You will NOT have to spend money to do these challenges. We'll email you a magic link that'll let you signup without a credit card and shovel credits to your account so you have plenty left to spare after the challenges. Just use them for good, not evil. If for some reason your account doesn't have credits or requires a credit card, email us and we'll sort it out.
The Fly.io speed run is a good way to get started. Our docs and blog are also great ways to learn more.
We’d like you to run your own Hashicorp Nomad instance inside of Fly.io.
Specifically, we want you to do 4 things:
- Build a Dockerized deployment of a single-node development Nomad “cluster” (we don’t need multiple Nodes; the Nomad documentation tells you how to do this for dev/testing Nomad).
- Run a simple web server in your Nomad cluster. We don’t care what; anything that logs requests and is reachable on your
*.fly.dev
url will do. - Nomad and your test process generate logs, and we want you to collect them with an ElasticSearch instance alongside Nomad.
- Run Kibana, too, so we can actually see the logs.

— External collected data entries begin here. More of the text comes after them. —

(* ===== verification/ExifDirProofs.v ===== *)
(** * Directories of an EXIF segment

    What ExifWriter.v leaves in the buffer while it builds a directory, and
    the directories that the reader of ExifProofs.v finds there afterwards. *)
From stdpp Require Import base list vector.
From Stdlib Require Import ZArith Lia.
From S2P Require Import Prelude ExifTypes ExifStream ExifWriter ExifProofs.

(** ** Members that can be written *)

Definition info (ifh vo n : Z) (f : field) : IFD_INFO_T :=
  IFD (f_tag f) (f_type f) n (le32 (u32 (vo - ifh))) (f_ptr f).

(** The memory holds the member, and the writer is the one for its type. *)
Record storable (f : field) (e : entry) : Prop := Storable {
  st_tag : 0 <= f_tag f < 65536;
  st_type : 0 <= f_type f < 65536;
  st_bytes : bytes (f_ptr f);
  st_count : exists n, field_count f = Some n /\ 0 < n < 65536 /\ suits (f_writer f) (info 0 0 n f);
  st_entry : entry_of f = Some e
}.

Definition entry_size (e : entry) : Z := elem_size (e_type e) * elem_count (e_type e) (e_count e).

(** The room the values of some entries take at most. *)
Fixpoint room (es : list entry) : Z :=
  match es with
  | [] => 0
  | e :: es => entry_size e + 3 + room es
  end.

Lemma storable_info ifh vo f e :
  storable f e -> exists n, field_count f = Some n /\ described (info ifh vo n f) e /\
    suits (f_writer f) (info ifh vo n f) /\ value_size (info ifh vo n f) = entry_size e.
Proof.
  intros [Ht Hty Hb (n & Hn & Hr & Hs) He]. exists n. split; [done|]. unfold entry_of in He.
  rewrite Hn, obind_Some in He. destruct (elements load_le (f_type f) n (f_ptr f) 0) as [vs|] eqn:E; [|done].
  injection He as <-. split_and!; [|by destruct (f_writer f)|done].
  split; [done..|]. exists vs. by split.
Qed.

Lemma entry_size_nonneg e : 0 <= e_count e -> 0 <= entry_size e.
Proof.
  intros H. unfold entry_size, elem_count. destruct (elem_size_cases (e_type e)) as [->|[->| ->] ]; case_match; lia.
Qed.

Lemma storable_size f e : storable f e -> 0 <= entry_size e.
Proof.
  intros [_ _ _ (n & Hn & Hr & _) He]. unfold entry_of in He. rewrite Hn, obind_Some in He.
  destruct (elements _ _ _ _ _); [|done]. injection He as <-. apply entry_size_nonneg. cbn. lia.
Qed.

Lemma room_nonneg fs es : Forall2 storable fs es -> 0 <= room es.
Proof. induction 1 as [|f e fs es Hf _ IH]; cbn [room]; [done|]. apply storable_size in Hf. lia. Qed.

(** ** A directory under construction *)

(** Nothing changed outside [b, b'). *)
Definition outside (b b' : Z) (buf buf' : list Z) : Prop :=
  forall i, i < b \/ b' <= i -> aget buf' i = aget buf i.

Lemma outside_refl b b' buf : outside b b' buf buf.
Proof. done. Qed.
Lemma outside_trans b b1 b2 x y z : b1 <= b2 -> outside b b1 x y -> outside b b2 y z -> outside b b2 x z.
Proof. intros Hb H1 H2 i Hi. rewrite H2, H1 by lia. done. Qed.
Lemma outside_same b b' c d x y : outside b b' x y -> d <= b \/ b' <= c -> same_on c d x y.
Proof. intros H Hd i Hi. apply H. lia. Qed.
Lemma outside_put b b' buf p bs :
  0 <= p -> p + zlen bs <= zlen buf -> b <= p -> p + zlen bs <= b' -> outside b b' buf (put buf p bs).
Proof. intros Hp Hl Hb Hb' i Hi. apply (same_on_put i (i + 1)); lia. Qed.

(** The cursor [c] of a directory at [b] with room for [m] entries: the
    entries [es] are there, so is what [Q] says of the values, and outside the
    directory the buffer is as it was. *)
Record building (ifh b m : Z) (buf0 : list Z) (c : cursor) (es : list entry) (Q : list Z -> Prop) (buf : list Z)
    : Prop := Building {
  bd_entries : entries c = zlen es;
  bd_max : zlen es <= m;
  bd_io : ifd_offset c = b + 2 + 12 * zlen es;
  bd_vo : b + 6 + 12 * m <= ifd_value_offset c <= zlen buf;
  bd_len : zlen buf = zlen buf0;
  bd_out : outside b (ifd_value_offset c) buf0 buf;
  bd_es : forall k e, aget es k = Some e -> exists va vb,
    b + 6 + 12 * m <= va <= vb /\ vb <= ifd_value_offset c /\ entry_at buf ifh (b + 2 + 12 * k) va vb e;
  bd_Q : forall buf', same_on (b + 6 + 12 * m) (ifd_value_offset c) buf buf' -> Q buf'
}.

(** An operation on the cursor leaves it at [lim] or before. *)
Definition built (ifh b m : Z) (buf0 : list Z) (lim : Z) (es : list entry) (Q : list Z -> Prop)
    (s : JPEG_WRITE_STREAM_CONTEXT_T) (r : outcome JPEG_WRITE_STREAM_CONTEXT_T cursor) : Prop :=
  exists c buf p, r = Ret c (in_memory buf p s) /\ building ifh b m buf0 c es Q buf /\ ifd_value_offset c <= lim.

Lemma entry_at_same buf buf' ifh io va vb e :
  entry_at buf ifh io va vb e -> same_on io (io + 12) buf buf' -> same_on va vb buf buf' -> entry_at buf' ifh io va vb e.
Proof. intros H H1 H2 b Hb1 Hb2. apply H; by eapply same_on_trans. Qed.

Section directory.
Context (ifh b m : Z) (buf0 : list Z) (s : JPEG_WRITE_STREAM_CONTEXT_T).
Hypothesis (Hifh : 0 <= ifh <= b) (Hm : 0 <= m < 65536) (Hbuf : zlen buf0 < 4294967000).
Abbreviation built := (built ifh b m buf0).
Abbreviation building := (building ifh b m buf0).

Lemma built_bind {A} (P : outcome JPEG_WRITE_STREAM_CONTEXT_T A -> Prop) lim es Q
    (op : M JPEG_WRITE_STREAM_CONTEXT_T cursor) (k : cursor -> M JPEG_WRITE_STREAM_CONTEXT_T A) s0 :
  built lim es Q s (op s0) ->
  (forall c buf p, building c es Q buf -> ifd_value_offset c <= lim -> P (k c (in_memory buf p s))) ->
  P ((c <- op ;; k c) s0).
Proof. intros (c & buf & p & E & Hb & Hl) Hk. erewrite bind_Ret by exact E. by apply Hk. Qed.

(** One entry is written, at the end or in place of an older one. *)
Lemma building_entry c es Q buf buf' es' j e va vb vo' :
  building c es Q buf -> zlen buf' = zlen buf -> 0 <= j < m -> zlen es' <= m ->
  (forall k x, aget es' k = Some x -> k <> j -> aget es k = Some x) ->
  (forall x, aget es' j = Some x -> x = e) ->
  (forall i, i < ifd_value_offset c \/ vo' <= i -> ~ b + 2 + 12 * j <= i < b + 2 + 12 * j + 12 -> aget buf' i = aget buf i) ->
  entry_at buf' ifh (b + 2 + 12 * j) va vb e -> b + 6 + 12 * m <= va <= vb -> vb <= vo' ->
  ifd_value_offset c <= vo' <= zlen buf ->
  building (Cursor (b + 2 + 12 * zlen es') vo' (zlen es')) es' Q buf'.
Proof.
  intros [Hn Hmax Hio Hvo Hlen Hout Hes HQ] Hz Hj Hm' Hk Hx Hsame He Hva Hvb Hvo'.
  split; cbn; [done..|lia|lia| | |].
  - intros i Hi. rewrite Hsame by lia. apply Hout. lia.
  - intros k x Hkx. destruct (decide (k = j)) as [->|Hne].
    + apply Hx in Hkx as ->. exists va, vb. done.
    + apply Hk in Hkx; [|done]. pose proof (aget_range _ _ _ Hkx) as Hr.
      destruct (Hes k x Hkx) as (a & a' & Ha & Ha' & Hat). exists a, a'. split; [done|]. split; [lia|].
      eapply entry_at_same; [done|intros i Hi; apply Hsame; lia..].
  - intros buf2 H2. apply HQ. intros i Hi. rewrite H2 by lia. apply Hsame; lia.
Qed.

Lemma aget_snoc {A} (l : list A) x k : 0 <= k ->
  aget (l ++ [x]) k = if k <? zlen l then aget l k else if k =? zlen l then Some x else None.
Proof.
  intros Hk. rewrite aget_app by done. destruct (Z.ltb_spec k (zlen l)); [done|].
  destruct (Z.eqb_spec k (zlen l)) as [->|]; [by rewrite Z.sub_diag|].
  apply aget_None. change (zlen [x]) with 1. lia.
Qed.

Lemma building_snoc c es Q buf i e :
  building c es Q buf -> zlen es < m -> forall r,
  wrote ifh (ifd_offset c) (ifd_value_offset c) i e buf r s -> value_size i + ifd_value_offset c + 3 <= zlen buf ->
  0 < value_size i ->
  exists buf' p', r = Ret (ifd_offset c + 12, value_end i (ifd_value_offset c)) (in_memory buf' p' s) /\
    building (Cursor (ifd_offset c + 12) (value_end i (ifd_value_offset c)) (entries c + 1)) (es ++ [e]) Q buf'.
Proof.
  intros Hb Hlt r (buf' & p' & E & Hz & Hu & Hat) Hfit Hpos. pose proof (bd_io _ _ _ _ _ _ _ _ Hb) as Hio.
  pose proof (bd_vo _ _ _ _ _ _ _ _ Hb) as Hvo. pose proof (bd_entries _ _ _ _ _ _ _ _ Hb) as Hn.
  pose proof (bd_len _ _ _ _ _ _ _ _ Hb) as Hlen. pose proof (zlen_nonneg es) as Hes0.
  assert (Hend : ifd_value_offset c <= value_end i (ifd_value_offset c) <= ifd_value_offset c + value_size i + 3).
  { unfold value_end. destruct (Z.leb_spec (value_size i) 4); [lia|].
    pose proof (align_bounds (ifd_value_offset c + value_size i)). lia. }
  exists buf', p'. split; [done|].
  assert (E1 : ifd_offset c + 12 = b + 2 + 12 * zlen (es ++ [e])) by (rewrite zlen_app; change (zlen [e]) with 1; lia).
  assert (E2 : entries c + 1 = zlen (es ++ [e])) by (rewrite zlen_app; change (zlen [e]) with 1; lia).
  rewrite E1, E2. eapply (building_entry c es Q buf buf' (es ++ [e]) (zlen es) e); rewrite <- ?Hio; try done; try lia.
  - intros k x Hk Hne. pose proof (aget_range _ _ _ Hk) as Hr. rewrite aget_snoc in Hk by lia.
    destruct (Z.ltb_spec k (zlen es)); [done|]. by rewrite (proj2 (Z.eqb_neq _ _)) in Hk.
  - intros x Hx. rewrite aget_snoc, Z.ltb_irrefl, Z.eqb_refl in Hx by lia. by injection Hx.
  - intros k Hk Hne. apply Hu; lia.
Qed.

Remember: it's only a work sample, it doesn't have to be "good", it just needs to work. We know you wouldn't actually run a bunch of single-node production services in the same VM, right?!?
Along with your code, include a NOTES.md that goes over:
- URLs to your test app and Kibana
- A short summary of what you built, how it works, and the decisions you made to get there
- What you would do or explore if you were actually deploying this to production
We spend a lot of time in Linux network plumbing. Linux networking has gotten deceptively complicated. We want to make sure you’re comfortable diving into a misconfiguration and figuring out what’s gone wrong. You should be comfortable with iproute2, network sysctls, relatively low-level TCP/IP, and WireGuard.
For this, we've built a system that'll be ran in two apps: a simple HTTP server and a client that makes requests to it. The network is broken. Unbreak it!
Two apps need to be deployed to your Fly.io account using the flyio/sre-network-challenge:latest
Docker image. One is named sre-network-server-[some_name]
and the other is sre-network-client-[some_name]
. The test script expects the prefix, so don't get clever there.
The setup for these applications is much more annoying than a typical Fly app, because part of the challenge is a misconfigured image we're providing, and we want you to figure out how it's broken by spelunking in a running instance and not by reading the code in our repo. We'll walk you through installing them here, and you should feel free to ask us questions. Just know that this isn't how normal Fly users boot up applications!
They both need to be installed from the same docker image - flyio/sre-network-challenge:latest
.
sre-network-server-*
needs to have a secret or ENV variable set for TYPE=SERVER
to configure it correctly.
Example flyctl
commands to setup:
UNIQUE_NAME=myname # You can just use your name, or similar here.
flyctl apps create --org personal sre-network-client-${UNIQUE_NAME}
flyctl apps create --org personal sre-network-server-${UNIQUE_NAME}
flyctl deploy -i flyio/sre-network-challenge:latest -a sre-network-client-${UNIQUE_NAME}
flyctl deploy -i flyio/sre-network-challenge:latest -a sre-network-server-${UNIQUE_NAME} -e TYPE=SERVER
This will leave you with two apps running, sre-network-client-${UNIQUE_NAME}
and sre-network-server-${UNIQUE_NAME}
.
Next, configure your computer as a Wireguard peer for the Fly.io private network (docs) and log in with SSH. You can use flyctl wireguard create
to create a "real" WireGuard connection, and flyctl ssh issue --agent
to add credentials to your agent to log in with normal SSH. The server is sre-network-server-${UNIQUE_NAME}.internal
and the client is sre-network-client-${UNIQUE_NAME}.internal
.
At this point you have two apps that are configured incorrectly. The client is talking directly to the server over the Fly.io private network (6pn). This is what you'd normally want to do on Fly.io, but this is a hiring challenge so we're going to do it the weird way. What we want is for the client to talk to the server using a WireGuard tunnel, which is set up (badly) on both instances.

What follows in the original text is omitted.